4. Using the Path as a control and evaluation frame
When you write rules, policies, or work controls, base them on the Eightfold Path. That's the frame against which both the work and the people are assessed.
The whole point, he says, is that the Path creates work and people together: work that earns a living and a profit, and people who know how to use what they earn and how to work — earning merit as they earn a wage — until they come to see everyone in the organization, and in the world, as one family. And competitors? The more the better: rivalry gives you the drive to raise the organization's game, and pushes the whole world forward. Only be careful — exploit or bully a rival and you make an enemy. Practice the Path fully and the enemies fall away, replaced by fellow professionals and friends.

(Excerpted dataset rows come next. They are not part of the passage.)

(* ===== verification/GossipProps.v ===== *)
(** * Correctness of the gossip protocol

    The wire format, the sync round and the events a node creates. *)

From S2P Require Import Prelude Codec External Primitives Membership Graph Ancestry Reach Order.
From S2P Require Import Fame Insert Wf Quorum Store Rounds OrderFacts Voting Reachable Demo Finality.
From S2P Require Import Agreement Ballots ForkFree VotePairs OrderAgreement AgreementDemo.
From S2P Require Import Retain Reconnect Checkpoint CheckpointFacts CheckpointWindow CheckpointQuorum.
From S2P Require Import Proto ProtoFacts Frontier FrontierFacts Sync SyncFacts.


(** a node does not fork itself.  The event that a completed sync round
    creates names the creator's latest event as its self-parent, so a graph
    in which no creator has two events on one self-parent stays such a graph. *)
Theorem own_events_never_fork `{Sha256, Ed25519, HashOrder} genesis n g registry node key peer payload ts e h g' :
  later (new genesis) n g → (2 * N.of_nat n + 5 < u64_modulus)%N → no_forks g g →
  create_own_event registry node key peer payload ts g = (Ok (Some (e, h)), g') → wf_event e →
  creator e = node ∧ self_parent e = latest_event_by g node ∧ get g h = None ∧
  no_forks g' g' ∧ rec_event <$> get g' h = Some e.
Proof.
  intros Hl Hcap Hnf Hrun Hwf.
  destruct (later_determined genesis n g Hl ltac:(lia)) as [_ Hr].
  pose proof (later_latest_top genesis n g Hl ltac:(lia)) as Ht.
  apply create_own_event_run in Hrun as (Hc & Hsp & Hins).
  destruct (insert_Ok_adds _ g e Hr Hwf ltac:(lia) ltac:(lia) h g' Hins) as (_ & Hfresh & _ & Hev).
  split; [done|]. split; [done|]. split; [done|]. split.
  - eapply (insert_on_latest _ g e Hr Hwf); [lia|lia|exact Hins|by rewrite Hc|done|done].
  - rewrite Hev. by rewrite decide_True.
Qed.

(** C33: the wire format.  Every frame whose fields fit the format and whose
    snapshot and roster history stay within the size limit is read back from
    its encoding, and no byte string makes the decoder panic. *)
Theorem wire_frames_roundtrip `{Sha256, Ed25519, Bls} f w :
  wf_frame f → to_bytes f = Ok w → from_bytes w = Ok f ∧ ∀ bs, no_crash (from_bytes bs).
Proof. intros Hf Hw. split; [by apply from_bytes_to_bytes|apply from_bytes_no_crash]. Qed.

(** ** Instances *)

#[local] Existing Instance toy_sha256.
#[local] Existing Instance toy_ed25519.
#[local] Existing Instance toy_bls.



Definition ring5 : list Event := Eval vm_compute in take 5 ring16.

Lemma ring5_wf : Forall wf_event ring5.
Proof. apply (bool_decide_eq_true_1 _). vm_compute. reflexivity. Qed.


(** A node with five events of the ring, and one with nine. *)
Definition behind : Hashgraph := demo_graph (H := reverse_order) 4 ring5.

Lemma behind_later : later (H0 := reverse_order) (new (demo_registry 4)) 5 behind.
Proof. refine (prompt_later _ _ _ (demo_prompt (H := reverse_order) 4 ring5 ring5_wf _)). vm_compute. reflexivity. Qed.


Lemma behind_forks : no_forks behind behind.
Proof. apply no_forks_by_check. vm_compute. reflexivity. Qed.




(** Member 2 creates an event after hearing from member 1. *)
Definition own_run := create_own_event (H1 := reverse_order) (demo_registry 4) 2 (demo_key 2) 1 [] 500 behind.
Definition own_made : Event * EventHash :=
  match own_run.1 with Ok (Some p) => p | _ => (demo_event [] 0 (0%N, None, None), []) end.

Lemma own_events_never_fork_witness :
  creator own_made.1 = 2%N ∧ no_forks own_run.2 own_run.2.
Proof.
  assert (own_run = (Ok (Some (own_made.1, own_made.2)), own_run.2)) as Hrun.
  { transitivity (own_run.1, own_run.2); [apply surjective_pairing|].
    apply (f_equal (λ r, (r, own_run.2))). vm_compute. reflexivity. }
  destruct (own_events_never_fork (H1 := reverse_order) (demo_registry 4) 5 behind (demo_registry 4) 2 (demo_key 2) 1
    [] 500 own_made.1 own_made.2 own_run.2 behind_later eq_refl behind_forks Hrun) as (Hc & _ & _ & Hnf & _).
  - apply (bool_decide_eq_true_1 _). vm_compute. reflexivity.
  - split; [exact Hc|exact Hnf].
Defined.

Definition demo_frame : Frame := FrameSyncResponse {| sync_events := ring5 |}.
Definition demo_wire : bytes := Eval vm_compute in match to_bytes demo_frame with Ok w => w | _ => [] end.

Lemma wire_frames_roundtrip_witness : from_bytes demo_wire = Ok demo_frame.
Proof.
  refine (proj1 (wire_frames_roundtrip demo_frame demo_wire _ _)); [exact ring5_wf|vm_compute; reflexivity].
Defined.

Step 1 is values-based hiring — screening for outlook and character, not just competence, which every modern culture-fit interview is groping toward. The dual mandate — "creating both work and people" — is exactly the double bottom line a lot of contemporary firms claim to want: deliver results and develop humans, not one at the expense of the other. And Step 4 — deriving your rules and metrics from a single explicit framework — is what a clean OKR or values-based performance system tries to be: evaluation that flows from stated principles rather than from a manager's mood.
"Find merit in the work itself" is the chapter's one belief-flavored move — but its psychological cash value is intrinsic motivation: people who locate meaning inside the task (rather than only in the paycheck) work better and burn out less, whether they call the payoff "merit" or "purpose." You can adopt the mechanism — help people find their own reason to do the work well — without the metaphysics of merit at all.
- Apply the Path at four stages: select, train, run, and evaluate.
- Hire for view and character, not competence alone; train the mind as well as the skill.
- The dual mandate: create work and create people — profit and human development in the same motion.
- Derive rules and metrics from one explicit framework, not from mood; treat competitors as fuel, not enemies.